Nonperturbative Semiclassical Spin Dynamics for Ordered Quantum Magnets

In ordered quantum magnets where interactions between elementary excitations dominate over their kinetic energy, perturbative approaches often fail, making non-perturbative methods essential to capture spectral features such as bound states and the redistribution of weight within excitation continua. Although an increasing number of experiments report anomalous spin excitation continua in such systems, their microscopic interpretation remains an open challenge. Here, we investigate the spin dynamics of the triangular-lattice antiferromagnet in its 1/3-plateau phase using two complementary non-perturbative approaches: exact diagonalization in a truncated Hilbert space for a gas of elementary excitations (THED) and matrix product state (MPS) simulations.

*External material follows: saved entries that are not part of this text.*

Lemma rule_texts_values rules texts :
  Forall2 (fun i t => rule_json grow i = Done t) rules texts -> exists vs, rule_values rules = Some vs /\ texts = map print_value vs.
Proof.
  induction 1 as [|i t rules texts Hi _ (vs & Hvs & ->)]; [exists []; split; reflexivity|].
  apply rule_json_value in Hi as (v & Hv & ->). exists (v :: vs). split; [|reflexivity]. unfold rule_values in *. cbn [mapM].
  rewrite Hv. cbn [mbind option_bind]. rewrite Hvs. reflexivity.
Qed.

Lemma cleanup_text_value profile_name rules text :
  cleanup_text grow profile_name rules = Done text ->
  exists vs, rule_values rules = Some vs /\ text = print_value (cleanup_value profile_name vs).
Proof.
  unfold cleanup_text. cbv zeta. set (front := [append grow _; append_text grow profile_name; append grow _]).
  destruct (all_of front ch_json_init) as [b ok] eqn:E1. destruct ok; cbn [negb]; [|discriminate].
  destruct (append_rules grow rules true b) as [b2 r] eqn:E2. destruct r as [[]| |]; cbn [mbind outcome_bind negb]; try discriminate.
  destruct (append_rules_texts _ _ _ _ E2) as (texts & Ht & Ha). destruct (rule_texts_values _ _ Ht) as (vs & Hvs & ->).
  intros E. exists vs. split; [exact Hvs|].
  destruct (append_list_writes grow (append grow) (fun t => t) (map print_value vs)) as [Hw _].
  { apply List.Forall_forall. intros t _. apply append_spec. }
  rewrite List.map_id in Hw.
  assert (Hall : writes grow (all_of [all_of front; append_list grow (append grow) true (map print_value vs); append grow (str "]}")])
                   (print_value (cleanup_value profile_name vs))).
  { eapply all_of_text; [apply Forall2_cons; [apply all_of_writes; unfold front; collect|]; apply Forall2_cons; [exact Hw|]; collect|].
    cbn [concat]. unfold cleanup_value. rewrite object_members. unfold member_text, rest_text, text_value. cbn [map concat fst snd print_value member_text].
    unfold member_text. cbn [fst snd print_value]. literals. rewrite !app_nil_r. repeat (rewrite <- app_assoc; cbn [app]). reflexivity. }
  destruct (take_text_spec grow _ _ (str "encode cleanup mutation") Hall) as [[Hd|[e Hd]] _];
    unfold take_text in Hd; cbn [all_of] in Hd; fold (all_of front) in Hd; rewrite E1, Ha in Hd; destruct (append grow (str "]}") b2) as [b3 []];
    destruct (fst (ch_json_take b3)); try discriminate; congruence.
Qed.

(** The request is accepted for the suggestions that a snapshot would make. *)
Lemma still_suggested_iff s kind operation profile_name target_name index target :
  target_name = traffic_config_string target "name" ->
  still_suggested s kind operation profile_name target_name index target = true <->
  exists sg, suggest (entries s) profile_name (index =? 0)%nat target = Some sg /\ sg_kind sg = kind /\ sg_operation sg = operation.
Proof.
  intros ->. unfold still_suggested, suggest. destruct ((index =? 0)%nat && negb (traffic_rule_has_matchers target)).
  - split.
    + destruct (beq kind (str "broad_match") && beq operation (str "move_rule_to_end")) eqn:E.
      * apply andb_true_iff in E as [Ek Eo]. apply beq_true in Ek, Eo. intros _. eexists. split; [reflexivity|]. auto.
      * case_if; discriminate.
    + intros (sg & Hs & <- & <-). injection Hs as <-. reflexivity.
  - cbn [negb andb]. split.
    + destruct (_ && _); [discriminate|]. destruct (beq kind _ && beq operation _) eqn:E; [|discriminate]. intros ->.
      apply andb_true_iff in E as [Ek Eo]. apply beq_true in Ek, Eo. eexists. split; [reflexivity|]. auto.
    + intros (sg & Hs & Hk & Ho). destruct (negb (traffic_rule_was_hit _ _ _)); [|discriminate]. injection Hs as <-. rewrite <- Hk, <- Ho. reflexivity.
Qed.

Lemma rule_index_spec target rules index : rule_index target rules = Some index ->
  exists i, rules !! index = Some i /\ traffic_config_string (Config.table_at i) "name" = target /\
    Forall (fun j => traffic_config_string (Config.table_at j) "name" <> target) (take index rules).
Proof.
  revert index. induction rules as [|i rules IH]; intros index; cbn [rule_index]; [discriminate|].
  destruct (beq _ target) eqn:Eb.
  - intros [= <-]. apply beq_true in Eb. exists i. split; [reflexivity|]. split; [exact Eb|constructor].
  - destruct (rule_index target rules) as [k|]; [|discriminate]. intros [= <-]. destruct (IH k eq_refl) as (j & Hj & Hn & Ht).
    exists j. split; [exact Hj|]. split; [exact Hn|]. apply beq_false in Eb. constructor; assumption.
Qed.
(* ===== verification/ConfigMutation.v ===== *)
(** * Editing a configuration: [native/src/config_mutation.c], the operations

    An edit takes the JSON of the whole document ([ch_config_table_json]),
    changes it as the request says, writes it as TOML and validates the
    result.  Here are the operations on the JSON.  The code changes the tree in
    place through pointers into it; a value of the tree has one owner, so that
    an operation is a function from the old value to the new one, and the
    caller puts it back where it stood.

    Allocation is taken to succeed. *)

From S2P Require Import Prelude CLib Json JsonText TempRules Config.

(** What the code uses of [floor] and [modf]: whether a number is a whole one;
    [format_0f] is [printf("%.0f")]. *)
Class DoubleWhole `{Double} : Type := {
  double_whole : double -> bool;
  format_0f : double -> bytes;
  double_whole_int n : INT64_MIN <= n <= INT64_MAX -> double_whole (double_of_int64 n) = true;
  format_0f_int n : - 2 ^ 53 <= n <= 2 ^ 53 -> format_0f (double_of_int64 n) = dec n
}.

Module Mutation.
Import Json JsonText.

Section Operations.
Context `{DoubleCompare, !DoubleWhole, !LongDouble}.

(** ** Members *)

Definition mutation_trimmed_copy (value : option bytes) : option bytes := trim <$> value.

Definition ask (object : option ch_json_value) (key : String.string) : option ch_json_value :=
  ch_json_object_get object (Some (str key)).

(** Neither missing nor [null]. *)
Definition given (v : option ch_json_value) : bool := match ch_json_value_type v with TYPE_NULL => false | _ => true end.

Definition mutation_set_owned (object : ch_json_value) (key : String.string) (v : ch_json_value) : result ch_json_value :=
  ch_json_object_set (Some object) (Some (str key)) (Some v).

Definition mutation_set_clone (object : ch_json_value) (key : String.string) (v : ch_json_value) : result ch_json_value :=
  mutation_set_owned object key (ch_json_value_clone v).

Definition without (object : ch_json_value) (key : String.string) : ch_json_value :=
  default object (fst (ch_json_object_remove (Some object) (Some (str key)))).

Definition mutation_type_error {A} (field type : bytes) : result A := fail CH_ERROR_INVALID_ARGUMENT (field ++ str " must be " ++ type).

(** The object under the key, a new one when there is none. *)
Definition mutation_ensure_object (parent : ch_json_value) (key : String.string) : result ch_json_value :=
  match ask (Some parent) key with
  | Some v =>
      match v with
      | CH_JSON_OBJECT _ => Done v
      | _ => mutation_type_error (str key) (str "an object")
      end
  | None => Done ch_json_value_new_object
  end.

Alongside cross-validation between these methods, we benchmark our results against inelastic neutron scattering (INS) data. The THED analysis confirms the presence of two-magnon bound states and identifies the anomalous scattering continuum observed in both MPS and INS as a two-magnon resonance, arising from hybridization between the bound state and the two-magnon continuum. Furthermore, THED reveals bound states overlapping with the continuum, enriching the interpretation of continuum anomalies. More broadly, THED provides a robust framework for investigating anomalous spin excitation continua and bound-state effects in other materials with gapped spectra. Its combination of accuracy and computational efficiency makes it a powerful tool for extracting reliable microscopic models in semiclassical regimes.